Alumnus Paul and Diane Manning invest $3M for program that brings science and business together

Published: 15.02.2022 14:20:39

Modified: 15.02.2022 14:18:44

AMHERST – Treatment to suppress inflammatory bowel disease and technology to deliver probiotics in the form of a sticky mass are some of the intellectual property developed in the laboratories of the University of Massachusetts that promote human health and well-being through startups.

The Manning Innovation Program, launched in 2019 with an investment of $ 1 million from 1977 graduate Paul Manning and his wife Diana Manning, recently received an additional $ 3 million from the couple. The money will support another three years of combining science and business through the commercialization of UMass research projects.

Paul Manning said in a statement that the goal of the program was to fund brilliant minds at the College of Natural Sciences that solve some of the world’s biggest problems.

“But the success of the program has exceeded our expectations, so we are investing in its expansion,” said Manning, an entrepreneur with 30 years of experience in healthcare who founded PBM Capital Group in Charlottesville, Virginia in 2010. We look forward to seeing many more innovative solutions that are sure to have a global impact. ”

The program, founded at the Institute of Applied Life Sciences, provides grants to promote applied research and development, both through the creation of start-up research and engineering companies and the licensing of intellectual property.

Thanks to grants, teachers can use their research to try to find solutions to problems such as cancer treatment, wastewater treatment, veterinary science and reproductive health.

“The resources and funding that come with these awards have allowed our entrepreneurial faculty to pursue research areas that have real implications and then direct potentially change-making solutions to an accelerated production pipeline while teaching students to be the future. leaders in their fields, ”said Trisia Serio, dean of the College of Natural Sciences.

So far, 14 faculty have received awards for innovation, including chemistry research professor S. “Tai” Taumanavan, who used the grant to focus on treating life-saving liver disease.
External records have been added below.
(* ===== verification/Startup.v ===== *)
(** * Startup (src/main.rs: [handle_cli_args], the ports and the token, the
    start of [main], [build_runtime_config]; src/datapath_v2.rs: the start of
    [run_datapath_v2])

    From the command line and the environment to the configuration the
    datapaths run with.  What the system answers (whether the main socket
    binds and with which buffer sizes, whether the TUN device opens) is an
    argument. *)

From Stdlib Require Import String.
From S2P Require Import Prelude Net RustStr Tuning Auth Frames HttpApi Handler V2State V2Rx.

Definition DEFAULT_PORT : Z := 51821.
Definition DEFAULT_STATS_PORT : Z := 51822.
Definition DEFAULT_HEALTH_PORT : Z := 8081.
Definition RELAY_VERSION : str := lit "1.5.0".

(* ------------------------------------------------------------------ *)
(** ** The command line *)

Inductive CliResult : Type :=
| CliContinue
| CliExit (output : str)
| CliUnknown (arg : str).

(** [handle_cli_args]: the arguments after the program's name; only the first
    is looked at. *)
Definition handle_cli_args (args : list str) : CliResult :=
  match args with
  | [] => CliContinue
  | arg :: _ =>
      if str_eqb arg (lit "-V") || str_eqb arg (lit "--version") then
        CliExit (lit "swifttunnel-relay " ++ RELAY_VERSION)
      else if str_eqb arg (lit "-h") || str_eqb arg (lit "--help") then
        CliExit (lit "swifttunnel-relay " ++ RELAY_VERSION ++ [10; 10]
                 ++ lit "Usage: swifttunnel-relay [--version|--help]" ++ [10; 10]
                 ++ lit "Configuration is provided through RELAY_* environment variables.")
      else CliUnknown arg
  end.

(* ------------------------------------------------------------------ *)
(** ** The environment *)

Section Env.
Context (env : str -> option str).

Definition get_listen_port : Z := default DEFAULT_PORT (env (lit "RELAY_PORT") ≫= parse_uint 16).
Definition get_stats_port : Z := default DEFAULT_STATS_PORT (env (lit "RELAY_STATS_PORT") ≫= parse_uint 16).
Definition get_stats_token : option str :=
  env (lit "RELAY_STATS_TOKEN") ≫= fun token => if (length (trim token) =? 0)%nat then None else Some token.

(** The health port; 0 turns the endpoint off. *)
Definition get_health_port : option Z :=
  let port := default DEFAULT_HEALTH_PORT
                (env (lit "RELAY_HEALTH_PORT") ≫= fun v => parse_uint 16 (trim v)) in
  if port =? 0 then None else Some port.

(** An opt-in switch. *)
Definition env_true (name : string) : bool :=
  match env (lit name) with
  | Some v => eq_ignore_ascii_case (trim v) (lit "true")
  | None => false
  end.

Definition auth_from_env `{TicketCrypto} : option RelayAuthConfig :=
  auth_config_from_env (env (lit "RELAY_AUTH_MODE")) (env (lit "RELAY_ALLOW_INSECURE"))
    (env (lit "RELAY_AUTH_PUBLIC_KEY_B64")) (env (lit "RELAY_SERVER_ID")).

End Env.

(* ------------------------------------------------------------------ *)
(** ** The runtime configuration *)

Record SocketBufferSizes : Type := MkBuffers {
  requested_rcvbuf_bytes : Z;
  requested_sndbuf_bytes : Z;
  effective_rcvbuf_bytes : Z;
  effective_sndbuf_bytes : Z;
}.

Record RelayV2RuntimeConfig : Type := MkV2Runtime {
  rc_shard_count : Z;
  rc_pool_slots : Z;
  rc_shard_queue_cap : Z;
  rc_tx_queue_cap : Z;
  main_socket_buffers : SocketBufferSizes;
  flow_socket_rcvbuf_requested : Z;
  flow_socket_sndbuf_requested : Z;
}.

Record RelayRuntimeConfig : Type := MkRuntime {
  version : str;
  datapath : str;
  listen_port : Z;
  stats_port : Z;
  rc_auth_mode : str;
  rc_server_id : option str;
  tcp_enabled : bool;
  tun_udp_enabled : bool;
  flow_channel_capacity : Z;
  rc_v2 : RelayV2RuntimeConfig;
}.

(** [RelayAuthMode::as_str]. *)
Definition auth_mode_str (m : RelayAuthMode) : str :=
  match m with
  | AuthOff => lit "off"
  | AuthOptional => lit "optional"
  | AuthRequired => lit "required"
  end.

Definition build_runtime_config (env : str -> option str) (cores : Z) (dp : RelayDatapath)
  (listen stats : Z) (auth : RelayAuthConfig) (tcp tun_udp : bool) (bufs : SocketBufferSizes)
  : RelayRuntimeConfig :=
  let tuning := relay_v2_tuning env cores in
  MkRuntime RELAY_VERSION (match dp with DatapathV1 => lit "v1" | DatapathV2 => lit "v2" end)
    listen stats (auth_mode_str (auth_mode auth)) (server_id auth) tcp tun_udp
    (parse_flow_channel_capacity (env (lit "RELAY_FLOW_CHANNEL_CAPACITY")))
    (MkV2Runtime (shard_count tuning) (pool_slots tuning) (shard_queue_cap tuning) (tx_queue_cap tuning)
       bufs (flow_rcvbuf_bytes tuning) (flow_sndbuf_bytes tuning)).

(* ------------------------------------------------------------------ *)
(** ** The start of [main] *)

Definition TUN_INBOUND_CAP : nat := Z.to_nat 4096.

(** What [main] hands to the datapath it selects, and the endpoints it
    opens. *)
Record Plan : Type := MkPlan {
  p_datapath : RelayDatapath;
  p_auth : RelayAuthConfig;
  p_runtime : RelayRuntimeConfig;
  p_tun : bool;
  p_stats_api : option (Z * str);
  p_health : option Z;
}.

Inductive StartResult : Type :=
| Exits (output : str)
| Refuses
| Runs (plan : Plan).

(** The two switches and whether packets go to the TUN, after trying to open
    the device if either is on: without it both are off. *)
Definition tun_flags (tcp tun_udp tun_opens : bool) : bool * bool * bool :=
  if tcp || tun_udp then
    if tun_opens then (tcp, tun_udp, true) else (false, false, false)
  else (tcp, tun_udp, false).

(** [bound]: the effective buffer sizes of the main socket, or its failure to
    bind; [tun_opens]: whether [TunHandler::new] succeeds. *)
Definition startup `{TicketCrypto} (args : list str) (env : str -> option str) (cores : Z)
  (bound : option (Z * Z)) (tun_opens : bool) : StartResult :=
  match handle_cli_args args with
  | CliUnknown _ => Refuses
  | CliExit output => Exits output
  | CliContinue =>
      match auth_from_env env with
      | None => Refuses
      | Some auth =>
          let dp := parse_relay_datapath (env (lit "RELAY_DATAPATH")) in
          match bound with
          | None => Refuses
          | Some (rcv, snd) =>
              let bufs := MkBuffers (socket_rcvbuf_bytes (relay_v2_tuning env cores))
                            (socket_sndbuf_bytes (relay_v2_tuning env cores)) rcv snd in
              let '(tcp, tun_udp, tun) :=
                tun_flags (env_true env "RELAY_TCP_ENABLED") (env_true env "RELAY_TUN_UDP") tun_opens in
              Runs (MkPlan dp auth
                (build_runtime_config env cores dp (get_listen_port env) (get_stats_port env) auth
                   tcp tun_udp bufs)
                tun (option_map (fun token => (get_stats_port env, token)) (get_stats_token env))
                (get_health_port env))
          end
      end
  end.

(** The configuration of the sharded datapath. *)
Definition v2_config (env : str -> option str) (cores : Z) (plan : Plan) : Config :=
  MkConfig (p_auth plan) (Z.to_nat (shard_queue_cap (relay_v2_tuning env cores)))
    (Z.to_nat (tx_queue_cap (relay_v2_tuning env cores)))
    (if p_tun plan then Some TUN_INBOUND_CAP else None)
    (tun_udp_enabled (p_runtime plan)) (tcp_enabled (p_runtime plan)).

(* ------------------------------------------------------------------ *)
(** ** What the relay starts with *)

Lemma default_port_range (o : option str) (f : str -> str) d :
  0 <= d < 2 ^ 16 -> 0 <= default d (o ≫= fun s => parse_uint 16 (f s)) < 2 ^ 16.
Proof.
  intros Hd. destruct o as [s|]; [|exact Hd]. cbn. destruct (parse_uint 16 (f s)) eqn:E; [|exact Hd].
  by apply parse_uint_nonneg in E.
Qed.

(** The numbers of the configuration are within their limits. *)
Record runtime_ok (c : RelayRuntimeConfig) : Prop := {
  ok_listen : 0 <= listen_port c < 2 ^ 16;
  ok_stats : 0 <= stats_port c < 2 ^ 16;
  ok_flow_channel : 8 <= flow_channel_capacity c <= 4096;
  ok_shards : 1 <= rc_shard_count (rc_v2 c) <= 256;
  ok_pool : 512 <= rc_pool_slots (rc_v2 c) <= 262144;
  ok_shard_queue : 256 <= rc_shard_queue_cap (rc_v2 c) <= 262144;
  ok_tx_queue : 256 <= rc_tx_queue_cap (rc_v2 c) <= 262144;
}.

Lemma runtime_config_ok env cores dp auth tcp udp bufs :
  runtime_ok (build_runtime_config env cores dp (get_listen_port env) (get_stats_port env) auth tcp udp bufs).
Proof.
  constructor; cbn -[Z.pow].
  - apply (default_port_range _ id). unfold DEFAULT_PORT. lia.
  - apply (default_port_range _ id). unfold DEFAULT_STATS_PORT. lia.
  - apply flow_channel_capacity_bounds.
  - apply (shard_count_bounds env cores).
  - apply (pool_slots_bounds env cores).
  - by apply clamp_bounds.
  - by apply clamp_bounds.
Qed.

(** C17: the relay starts closed.  Whatever the command line, the environment
    and the system's answers, a relay that runs either was opened with both
    switches, the mode off and the insecure flag, or its datapath requires
    authentication, with a 32-byte key and a server id.  TUN forwarding is
    only on when asked for and the device opened, and then packets have
    somewhere to go; the statistics are only served with a token that is not
    blank; ports, queues and counts are within their limits. *)
Theorem startup_fails_closed `{TicketCrypto} args env cores bound tun_opens plan :
  startup args env cores bound tun_opens = Runs plan ->
  ((env (lit "RELAY_ALLOW_INSECURE") = Some (lit "1")
    /\ exists v, env (lit "RELAY_AUTH_MODE") = Some v /\ to_ascii_lowercase (trim v) = lit "off")
   \/ (auth_needed (v2_config env cores plan) = true
       /\ (exists key, public_key (p_auth plan) = Some key /\ length key = 32%nat)
       /\ (exists srv, server_id (p_auth plan) = Some srv /\ trim srv <> [])))
  /\ (tcp_enabled (p_runtime plan) || tun_udp_enabled (p_runtime plan) = true ->
      tun_opens = true /\ c_tun_cap (v2_config env cores plan) = Some TUN_INBOUND_CAP)
  /\ (forall port token, p_stats_api plan = Some (port, token) -> trim token <> [])
  /\ runtime_ok (p_runtime plan).
Proof.
  unfold startup. destruct (handle_cli_args args); try discriminate.
  destruct (auth_from_env env) as [auth|] eqn:Ea; [|discriminate].
  destruct bound as [[rcv snd]|]; [|discriminate]. destruct (tun_flags _ _ _) as [[tcp udp] tun] eqn:Ef. intros [= <-]. cbn -[Z.pow]. split; [|split; [|split]].
  - apply auth_config_fails_closed in Ea as [(_ & _ & Hi & Hm)|Hr]; [by left | by right].
  - unfold tun_flags in Ef. destruct (_ || _) eqn:Eo; [destruct tun_opens|]; injection Ef as <- <- <-;
      try done. congruence.
  - intros port token E. unfold get_stats_token in E.
    destruct (env (lit "RELAY_STATS_TOKEN")) as [tok|]; [|discriminate]. cbn in E.
    destruct (Nat.eqb_spec (length (trim tok)) 0) as [|Hn]; [discriminate|]. injection E as <- <-.
    intros E. by rewrite E in Hn.
  - apply runtime_config_ok.
Qed.

(* ------------------------------------------------------------------ *)
(** ** Witness *)

Section Witness.
#[local] Existing Instance toy_crypto.

(** The explicitly opened relay with TCP forwarding and a token. *)
Definition open_env (name : str) : option str :=
  if str_eqb name (lit "RELAY_AUTH_MODE") then Some (lit " Off")
  else if str_eqb name (lit "RELAY_ALLOW_INSECURE") then Some (lit "1")
  else if str_eqb name (lit "RELAY_TCP_ENABLED") then Some (lit "TRUE")
  else if str_eqb name (lit "RELAY_STATS_TOKEN") then Some (lit "s3cret")
  else None.
Definition open_plan : Plan :=
  match startup [] open_env 4 (Some (1, 2)) true with
  | Runs plan => plan
  | _ => MkPlan DatapathV1 (MkAuthConfig AuthOff None None)
           (build_runtime_config open_env 4 DatapathV1 0 0 (MkAuthConfig AuthOff None None) false false
              (MkBuffers 0 0 0 0)) false None None
  end.

Lemma startup_fails_closed_witness :
  tcp_enabled (p_runtime open_plan) = true
  /\ c_tun_cap (v2_config open_env 4 open_plan) = Some TUN_INBOUND_CAP /\ runtime_ok (p_runtime open_plan).
Proof.
  destruct (startup_fails_closed [] open_env 4 (Some (1, 2)) true open_plan) as (_ & Ht & _ & Hr).
  - vm_compute. reflexivity.
  - split; [vm_compute; reflexivity|]. split; [apply Ht; vm_compute; reflexivity | exact Hr].
Defined.

End Witness.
This initiative was Cyta Therapeutics, an early life life science company that develops products to regenerate and restore liver function in a variety of liver diseases.

The money supported the laboratory development of Thayumanavan nanogel aimed at the liver, with the IntelliGels brand, and the demonstration of drug release and mitigation of disease progression, as well as the determination of appropriate doses based on models using mice.

The Manning program also contributed to strengthening the culture of entrepreneurship at the College of Science and greater collaboration between advisers from the Isenberg School of Management, researchers in science and technology, and industry experts.